“Love is very real,” he told her. “We can measure it.”
“I’m talking about real love. Love that exists when two people just know that they have found each other and recognize something in that other person that makes them want that person and nobody else,” she responded.
“Chemicals. Three phases. Starts with lust. I see someone who releases the right amount of sex hormones and I want to have sex with that person. That is the first phase. Then in trying to get close enough to have sex with that person, we talk. Maybe touch a little. Even a hug. Or a brush on the arm. The right conversations with a good mixture of flirting and friendship. That is the second phase, when the serotonin gets released. You began to focus on that person, think of them. You crave more of that person. You begin to block out the qualities you don’t like about that person and only see the good ones. Or if you do know of their negative qualities, you make them a low priority. Then you have sex. The third phase. That is when the oxytocin is released. The bonding chemical. Now you are attached, and do not want to be with anyone else,” he stated, devoid of emotion.
“How do you explain long-distance or online relationships?” she countered.
“There are studies that show that being on social media can release serotonin if certain intimacy is shared. You associate those words with that person. There are also studies that show that oxytocin can be released as well, if there is enough interaction with the person online. Not as much as during intimate contact, and especially not as much as released during orgasm…but sometimes enough to attach people. It is all chemical. It doesn’t make it less real, just measurable,” he replied. He added, “Which is good, because if something can’t be measured, it doesn’t exist.”

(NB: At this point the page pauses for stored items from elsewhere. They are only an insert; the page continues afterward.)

(* ===== verification/Kcmd.v ===== *)
(** The commands that run in the kernel: [sys_uniq_kernel] and
    [sys_head_kernel] of [sysproc.c], with their helpers.

    They run on the console of [Console], the file system of [Fs] and the
    transactions of the log. Standard input is the bytes that fileread will
    deliver, one at a time. [current_line] is an array on the kernel stack,
    and the code may look at what follows it: [stack] is the memory after it. *)

From S2P Require Import Prelude Mem Block Sleeplock Log Refstore Tx Txop Fs Inode Dinode Iblock File Fileops Icache Dir Path Fsdisk Ftable.
From S2P Require Import User Ulib Uniq Console.

Open Scope Z_scope.

Definition BUF_SIZE : Z := 256.

(** [T] is the store of the file system: the log over the buffer cache. *)
Record kcmd (T : Type) := KCmd {
  kc_cons : console;
  kc_fs : fstate T;
  kc_stdin : list Z                    (* what is left on descriptor 0 *)
}.
Arguments KCmd {T} _ _ _.
Arguments kc_cons {T} _.
Arguments kc_fs {T} _.
Arguments kc_stdin {T} _.

Definition set_kc_stdin {T} v (k : kcmd T) := KCmd (kc_cons k) (kc_fs k) v.

(** ** What the commands use of the kernel *)

Definition kprint {T} (fmt : string) (args : list parg) : M (kcmd T) unit :=
  zoom (Lens kc_cons (fun c k => KCmd c (kc_fs k) (kc_stdin k))) (cprintf fmt args).

Definition on_fs {T A} (m : M (fstate T) A) : M (kcmd T) A :=
  zoom (Lens kc_fs (fun f k => KCmd (kc_cons k) f (kc_stdin k))) m.

Lemma kcmd_eta {T} (k : kcmd T) : KCmd (kc_cons k) (kc_fs k) (kc_stdin k) = k.
Proof. by destruct k. Qed.

(** fileread of one byte from standard input. *)
Definition fileread1 {T} : M (kcmd T) (option Z) :=
  k ← get;
  match kc_stdin k with
  | [] => mret None
  | c :: rest => put (set_kc_stdin rest k) ;; mret (Some c)
  end.

(** ** Helpers *)

Section helpers.
Context {S : Type}.

(** The loop of readline over the array. *)
Fixpoint readline_scan (fuel : nat) (buf : list Z) (char_index bytes_read : Z) : M S (list Z * Z) :=
  match fuel with
  | O => out_of_fuel
  | Datatypes.S fuel =>
      n ← strlen buf;
      if char_index <? n then
        let c := default 0 (buf !! Z.to_nat char_index) in
        if (c =? 10) || (bytes_read <=? char_index) then
          mret (<[Z.to_nat char_index := 0]> buf, char_index)
        else readline_scan fuel buf (char_index + 1) bytes_read
      else mret (buf, char_index)
  end.

(** The inner loop of extract_line. *)
Fixpoint extract_copy (fuel : nat) (data line : list Z) (dataIndex lineIndex : Z) : M S (list Z * Z * Z) :=
  match fuel with
  | O => out_of_fuel
  | Datatypes.S fuel =>
      match data !! Z.to_nat dataIndex with
      | None => wild
      | Some c =>
          if negb (c =? 0) && negb (c =? 10) then
            line ← aset line lineIndex c;
            extract_copy fuel data line (dataIndex + 1) (lineIndex + 1)
          else mret (line, dataIndex, lineIndex)
      end
  end.

(** Returns the new [line] and the result. *)
Definition extract_line (startPos : Z) (data line : list Z) : M S (list Z * Z) :=
  n ← strlen data;
  if n <=? startPos then mret (line, -1)
  else
    r ← extract_copy (Datatypes.S (length data)) data line startPos 0;
    let '(line, dataIndex, lineIndex) := r in
    line ← aset line lineIndex 0;
    mret (line, if default 0 (data !! Z.to_nat dataIndex) =? 10 then dataIndex + 1 else dataIndex).

End helpers.

Section commands.
Context {T : Type} `{TX : TxStore T} `{OP : OpStore T}.
Context (me : Z).                      (* the process that makes the call *)
Context (devsw_read : Z -> option (nat -> Z -> M (fstate T) (Z * list Z))).

(** [sizeof(buf)] is the size of a pointer. Returns the array and the
    result. *)
Definition kreadline (ip : nat) (start : Z) (buf : list Z) : M (kcmd T) (list Z * Z) :=
  r ← on_fs (readi devsw_read ip (u32 start) BUF_SIZE);
  let bytes_read := r.1 in
  if bytes_read <? 0 then mret (buf, -1)
  else
    let buf := splice buf 0 r.2 in
    let buf := if bytes_read <? 4 then <[Z.to_nat bytes_read := 0]> buf else buf in
    readline_scan (S (length buf)) buf 0 bytes_read.

(** Turns enough for the lines of a file or directory. *)
Definition line_fuel (ip : nat) : M (kcmd T) nat :=
  i ← on_fs (iat ip);
  mret (S (Z.to_nat (d_size (i_d i)))).

(** ** sys_uniq_kernel *)

(** Standard input into [buffer]: the array and the number of bytes. *)
Fixpoint read_stdin (fuel : nat) (buffer : list Z) (i : Z) : M (kcmd T) (list Z * Z) :=
  match fuel with
  | O => out_of_fuel
  | S fuel =>
      r ← fileread1;
      match r with
      | None => mret (buffer, i)
      | Some c =>
          buffer ← aset buffer i c;
          read_stdin fuel buffer (i + 1)
      end
  end.

Fixpoint stdin_lines (fuel : nat) (buffer : list Z) (offset : Z) (current previous : list Z) : M (kcmd T) (list Z) :=
  match fuel with
  | O => out_of_fuel
  | S fuel =>
      r ← extract_line offset buffer current;
      let '(current, offset) := r in
      if 0 <? offset then
        e ← strcmp previous (lit EmptyString);
        previous ← (if e =? 0 then strcpy previous current
                    else
                      d ← strcmp current previous;
                      if negb (d =? 0) then
                        kprint line_fmt [pstr previous] ;;
                        strcpy previous current
                      else mret previous);
        stdin_lines fuel buffer (offset + 1) current previous
      else mret previous
  end.

Definition uniq_stdin (buffer : list Z) : M (kcmd T) unit :=
  k ← get;
  r ← read_stdin (S (length (kc_stdin k))) buffer 0;
  buffer ← aset r.1 r.2 0;
  previous ← stdin_lines (S (length buffer)) buffer 0 empty_line empty_line;
  e ← strcmp previous (lit EmptyString);
  if negb (e =? 0) then kprint line_fmt [pstr previous] else kprint nl [].

Definition knext (ip : nat) (indexCounter : Z) (buf : list Z) : M (kcmd T) (list Z * Z * Z) :=
  r ← kreadline ip indexCounter buf;
  mret (r.1, r.2, indexCounter + r.2 + 1).

(** [stack] is what follows [current_line] in memory; [buffer], [junk] and the
    [name] of namei are uninitialised arrays. *)
Definition sys_uniq_kernel (name junk buffer stack : list Z) (filename flag : option (list Z)) : M (kcmd T) Z :=
  match filename, flag with
  | Some filename, Some flag =>
      f ← flags_of flag;
      z ← strcmp flag (lit "-z");
      if z =? 0 then uniq_stdin buffer ;; mret 0
      else
        on_fs (dk op_begin) ;;
        ip ← on_fs (namei me devsw_read name filename);
        match ip with
        | None =>
            on_fs (dk op_end) ;;
            kprint ("File Not Found ...." ++ nl) [] ;;
            mret (-1)
        | Some ip =>
            on_fs (ilock me (Some ip)) ;;
            fuel ← line_fuel ip;
            v ← lines_loop kprint junk (knext ip) fuel f 0
                  (init_vars (empty_line ++ stack));
            uniq_end kprint f v ;;
            on_fs (iunlock me (Some ip)) ;;
            on_fs (dk op_end) ;;
            mret 0
        end
  | _, _ => mret (-1)
  end.

(** ** sys_head_kernel *)

Fixpoint head_stdin (fuel : nat) (lineBuffer : list Z) (bufferIndex linesDisplayed numLinesToShow : Z) : M (kcmd T) unit :=
  match fuel with
  | O => out_of_fuel
  | S fuel =>
      r ← fileread1;
      match r with
      | None => mret tt
      | Some c =>
          if c =? 10 then
            lineBuffer ← aset lineBuffer bufferIndex 0;
            kprint line_fmt [pstr lineBuffer] ;;
            let lineBuffer := replicate (length lineBuffer) 0 in
            if numLinesToShow <? linesDisplayed + 1 then mret tt
            else head_stdin fuel lineBuffer 0 (linesDisplayed + 1) numLinesToShow
          else
            lineBuffer ← aset lineBuffer bufferIndex c;
            head_stdin fuel lineBuffer (bufferIndex + 1) linesDisplayed numLinesToShow
      end
  end.

Fixpoint head_lines (fuel ip : nat) (currentLine : list Z) (fileIndex linesRead numLinesToShow : Z) : M (kcmd T) unit :=
  match fuel with
  | O => out_of_fuel
  | S fuel =>
      if linesRead <=? numLinesToShow then
        r ← kreadline ip fileIndex currentLine;
        if 0 <? r.2 then
          kprint line_fmt [pstr r.1] ;;
          head_lines fuel ip r.1 (fileIndex + r.2 + 1) (linesRead + 1) numLinesToShow
        else mret tt
      else mret tt
  end.

Definition sys_head_kernel (name lineBuffer : list Z) (targetFile : option (list Z)) (numLinesToShow inputSource : option Z) :
    M (kcmd T) Z :=
  match targetFile, numLinesToShow, inputSource with
  | Some targetFile, Some numLinesToShow, Some inputSource =>
      if inputSource =? 0 then
        k ← get;
        head_stdin (S (length (kc_stdin k))) lineBuffer 0 1 numLinesToShow ;;
        mret numLinesToShow
      else
        on_fs (dk op_begin) ;;
        ip ← on_fs (namei me devsw_read name targetFile);
        match ip with
        | None =>
            on_fs (dk op_end) ;;
            kprint ("Error: The specified file was not found." ++ nl) [] ;;
            mret (-1)
        | Some ip =>
            on_fs (ilock me (Some ip)) ;;
            fuel ← line_fuel ip;
            head_lines fuel ip (replicate 1024 0) 0 1 numLinesToShow ;;
            kprint nl [] ;;
            on_fs (iunlock me (Some ip)) ;;
            on_fs (dk op_end) ;;
            mret numLinesToShow
        end
  | _, _, _ => mret (-1)
  end.

End commands.

(** ** The kernel's readline *)

Lemma cut0_str (a : list Z) : 0 ∈ a -> is_str a (cut0 a).
Proof.
  intros Ha. split; [apply cut0_nonzero|]. induction a as [|c a IH]; [by apply not_elem_of_nil in Ha|].
  cbn [cut0]. destruct (Z.eqb_spec c 0) as [->|Hc]; [by exists a|].
  apply elem_of_cons in Ha as [?|Ha]; [done|]. destruct (IH Ha) as [rest Hrest]. exists rest. cbn. by f_equal.
Qed.

Lemma cut0_app l rest : Forall (fun c => c <> 0) l -> cut0 (l ++ rest) = l ++ cut0 rest.
Proof.
  induction 1 as [|c l Hc _ IH]; cbn [cut0 app]; [done|]. by rewrite (proj2 (Z.eqb_neq c 0) Hc), IH.
Qed.

Lemma scan_spec {S} l c rest i bytes_read (s : S) fuel :
  Forall (fun c => c <> 0) l -> 10 ∉ l -> 0 ∈ c :: rest ->
  (c = 10 \/ c = 0 \/ bytes_read <= Z.of_nat (length l)) -> Z.of_nat (length l) <= bytes_read ->
  (i <= length l)%nat -> (length l - i < fuel)%nat ->
  readline_scan fuel (l ++ c :: rest) (Z.of_nat i) bytes_read s = Ret (l ++ 0 :: rest, Z.of_nat (length l)) s.
Proof.
  intros Hl Hnl H0 Hc Hb. remember (length l - i)%nat as d eqn:Hd. revert fuel i Hd.
  induction d as [|d IH]; intros fuel i Hd Hi Hf; (destruct fuel as [|fuel]; [lia|]); cbn [readline_scan];
    unfold mbind, M_bind;
    rewrite (strlen_run _ (l ++ cut0 (c :: rest))) by (rewrite <- cut0_app by done; apply cut0_str, elem_of_app; by right);
    rewrite length_app.
  - assert (i = length l) as -> by lia. cbn [cut0]. destruct (Z.eqb_spec c 0) as [->|Hc0]; cbn [length].
    { rewrite (proj2 (Z.ltb_ge _ _)) by lia. done. }
    rewrite (proj2 (Z.ltb_lt _ _)) by lia. rewrite Nat2Z.id, list_lookup_middle by done. cbn [default id].
    destruct (Z.eqb_spec c 10) as [->|Hc10]; cbn [orb].
    + by rewrite insert_app_r_alt, Nat.sub_diag by lia.
    + rewrite (proj2 (Z.leb_le _ _)) by lia. by rewrite insert_app_r_alt, Nat.sub_diag by lia.
  - rewrite (proj2 (Z.ltb_lt _ _)) by lia. rewrite Nat2Z.id, lookup_app_l by lia.
    destruct (lookup_lt_is_Some_2 l i ltac:(lia)) as [x Hx]. rewrite Hx. cbn [default id].
    destruct (Z.eqb_spec x 10) as [->|_]; [destruct Hnl; by eapply list_elem_of_lookup_2|].
    rewrite (proj2 (Z.leb_gt _ _)) by lia. cbn [orb]. replace (Z.of_nat i + 1) with (Z.of_nat (Datatypes.S i)) by lia.
    apply IH; lia.
Qed.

“Lust, focus, and attachment. That doesn’t sum up love,” she said.
“I’m intrigued. Do go on,” he requested.
“What about when someone comes and goes from your life, for years on end? Long periods of time may pass during which you experience enough to become a completely different person. But when they re-enter your life it is as if nothing has changed?” she asked him to make her point.
“Good memories. Usually looking through rose colored glasses and trying to recreate the past,” he said, smugly.
“What if you never got together before, but were just a little close in passing?” she asked.
He didn’t have an answer for her. He thought back over his team’s literature on the subject, looking for a hypothesis or conclusion. He wasn’t sure if they even considered that in their studies.
“I think you just gave us the next thing for us to look into. We’ll find a reason. It all supports our evolutionary need to reproduce and nurture our offspring once we have,” he told her.
“Okay, what if, using the same scenario you haven’t yet looked into, you still haven’t gotten together with that person, but their happiness matters to you so much, that you want happiness for that person even when it means you never will be the one to make that person happy?” she asked. “That’s real love,” she finished.
It hit him like a ton of bricks. He had been looking into the concept of romantic love. But what about genuine, unselfish love? Love that in no way benefits the person who loves the other? What evolutionary advantage could that possibly have? Would he even be able to find the answer, in the complex world of today? And more importantly, how did she know he loves her?